• **Instructions to follow**
When the string "else" is part of a line in the data below, report the whole line.

• **Material for the task**
--------
Lemma enable_allowed confirmation unlocked s s' r :
  enable_for_session confirmation unlocked s = (s', r) ->
  allowed (EnableForSession confirmation unlocked) s s'.
Proof.
  unfold enable_for_session, mthen, read_self. intros H. destruct (_ ;? _) as [[]|e] eqn:E.
  2:{ injection H as <- _. apply settling_allowed. reflexivity. }
  injection H as <- _. rewrite !then_Ok, !fail_if_Ok in E. destruct E as (E1 & E2 & E3%keys_checked).
  bool_inv. subst. split; [by right|]. intros Hok running Hr. simpl in *. split; [done|].
  by apply Hok in Hr as [_ ?].
Qed.

Lemma disable_allowed s s' r : disable_for_session s = (s', r) -> allowed DisableForSession s s'.
Proof.
  unfold disable_for_session. unfold mthen at 1, read_self. intros H.
  apply mthen_inv in H as [(e & H & ->)|(s1 & u & H1 & H)].
  - apply settling_allowed. destruct (nm_running s.1); [by apply shutdown_settles in H|by injection H as <-].
  - injection H as <- _.
    assert (Hnone : s1.1.(nm_running) = None).
    { destruct (nm_running s.1) eqn:E; [by apply shutdown_run in H1 as [_ ?]|by injection H1 as <- _]. }
    split; [done|]. intros _ running. simpl. by rewrite Hnone.
Qed.

Lemma calls_are_allowed call s s' r : manager_call call s = (s', r) -> allowed call s s'.
Proof.
  destruct call; unfold manager_call; intros H.
  - unfold configure_runtime in H. apply mthen_inv in H as [(e & H & ->)|(s1 & u & H1 & H)].
    + apply on_host_same in H. apply settling_allowed. unfold settling. rewrite H. reflexivity.
    + apply on_host_same in H1. injection H as <- _. unfold same_self in H1.
      unfold allowed, manager_ok. simpl. rewrite H1. auto.
  - by eapply enable_allowed.
  - by eapply disable_allowed.
  - apply settling_allowed. by apply shutdown_settles in H.
  - apply unanswered_run in H as [r' H]. apply settling_allowed. by apply manager_status_settles in H.
  - apply unanswered_run in H as [r' [H|(E1 & E2 & running & Hr & _ & Hc)]%start_active_run].
    + by apply settling_allowed.
    + by eapply running_allowed.
  - apply unanswered_run in H as [r' H]. apply settling_allowed. eapply same_settles; [apply evaluate_same|exact H].
  - apply unanswered_run in H as [r' H]. apply settling_allowed.
    eapply same_settles; [apply release_metadata_same|exact H].
  - apply unanswered_run in H as [r' H].
    apply promote_signed_release_run in H as [[H _]|(manifest & state & (He & _ & Hc & _) & H)];
      [by apply settling_allowed|].
    destruct r' as [identity|e]; [|destruct H as [H|H]; [by apply settling_allowed|]].
    + destruct H as (E1 & _ & _ & _ & _ & (running & Hr & Hcfg & _) & _).
      eapply running_allowed; [done|done|exact Hr|by rewrite Hcfg].
    + destruct H as (E1 & _ & _ & _ & running & Hr & Hcfg & _).
      eapply running_allowed; [done|done|exact Hr|by rewrite Hcfg].
Qed.

(** A call that needs the session. *)
Definition needs_session (call : ManagerCall) : bool :=
  match call with StartActive _ | PromoteSignedRelease _ _ _ _ _ _ _ _ => true | _ => false end.

Lemma disabled_calls_do_nothing call (s : Desk (B := B)) :
  needs_session call = true -> s.1.(nm_enabled_for_session) = false ->
  manager_call call s = (s, Err NErr.Disabled).
Proof.
  intros Hc He. destruct call; try done; unfold manager_call, unanswered, start_active, promote_signed_release;
    unfold mthen, require_enabled, read_self; by rewrite He.
Qed.

(** C11 A promotion of a signed release is made in an enabled session only, after the
    release was checked: keys, configuration, a newer release of the same chain than
    the state file records, the digest and size of the artifact, the signed manifest,
    and the feed bound to it.  Then it ends in one of three states.  On success the
    node of the release runs with the configuration asked for, has the revision of the
    manifest and an identity the manifest permits, and the state file records the
    release.  On an error the previous node runs again, from the store pointed back to
    its revision, and the error is kept; or the manager holds no node but the one it
    had, if any, and session and runtime are as they were. *)
Theorem node_promotions_end_in_a_known_state node_feed mb ms platform artifact asig current configuration s s' r :
  promote_signed_release node_feed mb ms platform artifact asig current configuration s = (s', r) ->
  match r with
  | Ok identity => exists manifest state,
      release_checked s node_feed mb ms platform artifact asig current configuration manifest state
      /\ promoted s.1 s'.1 s'.2.2 manifest configuration (Some state) identity
  | Err e =>
      settles s.1 s'.1
      \/ exists manifest state,
           release_checked s node_feed mb ms platform artifact asig current configuration manifest state
           /\ rolled_back_to_previous s.1 s'.1 configuration e
  end.
Proof.
  intros [[H [e ->]]|(manifest & state & Hc & H)]%promote_signed_release_run; [by left|].
  destruct r as [identity|e]; [by eauto|]. destruct H as [H|H]; [by left|right; by eauto].
Qed.
End proofs.

(** ** Processes watched

    The host with a log of what happens to processes, newest last: a process that
    starts, one that is seen to have ended or whose status the system cannot tell, a
    kill that is asked for, a shutdown that a node accepts, and an HTTP client that
    cannot be built. *)
Inductive ProcessEvent :=
| Spawned (command : NodeCommand) (child : N)
| Exited (child : N)
| StatusUnknown (child : N)
| KillAsked (child : N)
| ShutdownAccepted (rpc_address : SocketAddr) (token : bytes)
| NoClient.
Definition Watched (B : Type) : Type := list ProcessEvent * B.
(** A call on the host below; what it answers may be an event. *)
Definition watching {B A} (event : A -> list ProcessEvent) (m : B -> B * A) : Watched B -> Watched B * A := fun s =>
  let '(b, a) := m s.2 in ((s.1 ++ event a, b), a).
Definition unwatched {B A} (m : B -> B * A) : Watched B -> Watched B * A := watching (fun _ => []) m.
#[local] Instance watched_host {B} (host : NodeHost B) : NodeHost (Watched B) := {|
  look p := unwatched (look p);
  path_exists p := unwatched (path_exists p);
  create_directories p := unwatched (create_directories p);
  set_permissions p mode := unwatched (set_permissions p mode);
  probe_owner p := unwatched (probe_owner p);
  store_current_revision root := unwatched (store_current_revision root);
  store_binary_path root revision := unwatched (store_binary_path root revision);
  store_install root revision artifact := unwatched (store_install root revision artifact);
  store_promote root revision := unwatched (store_promote root revision);
  store_rollback root revision := unwatched (store_rollback root revision);
  store_backup root data := unwatched (store_backup root data);
  store_restore root backup data := unwatched (store_restore root backup data);
  spawn command := watching (fun r => match r with Ok child => [Spawned command child] | Err _ => [] end) (spawn command);
  has_exited child := watching (fun r => match r with
                                         | Ok true => [Exited child]
                                         | Ok false => []
                                         | Err _ => [StatusUnknown child]
                                         end) (has_exited child);
  kill child := watching (fun _ => [KillAsked child]) (kill child);
  wait child := unwatched (wait child);
  http_client timeout := watching (fun built : bool => if built then [] else [NoClient]) (http_client timeout);
  rpc_health address := unwatched (rpc_health address);
  rpc_build_info address token := unwatched (rpc_build_info address token);
  rpc_network_info address token := unwatched (rpc_network_info address token);
  rpc_shutdown address token :=
    watching (fun status => if bool_decide (status = Some 202) then [ShutdownAccepted address token] else [])
             (rpc_shutdown address token);
  port_is_free address := unwatched (port_is_free address);
  clock := unwatched clock;
  sleep n s := (s.1, sleep n s.2);
  draw_token := unwatched draw_token;
  now_utc := unwatched now_utc;
  next_sequence := unwatched next_sequence;
  process_id := process_id;
|}.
--------
• **Answer to the exercise**
  http_client timeout := watching (fun built : bool => if built then [] else [NoClient]) (http_client timeout);
    watching (fun status => if bool_decide (status = Some 202) then [ShutdownAccepted address token] else [])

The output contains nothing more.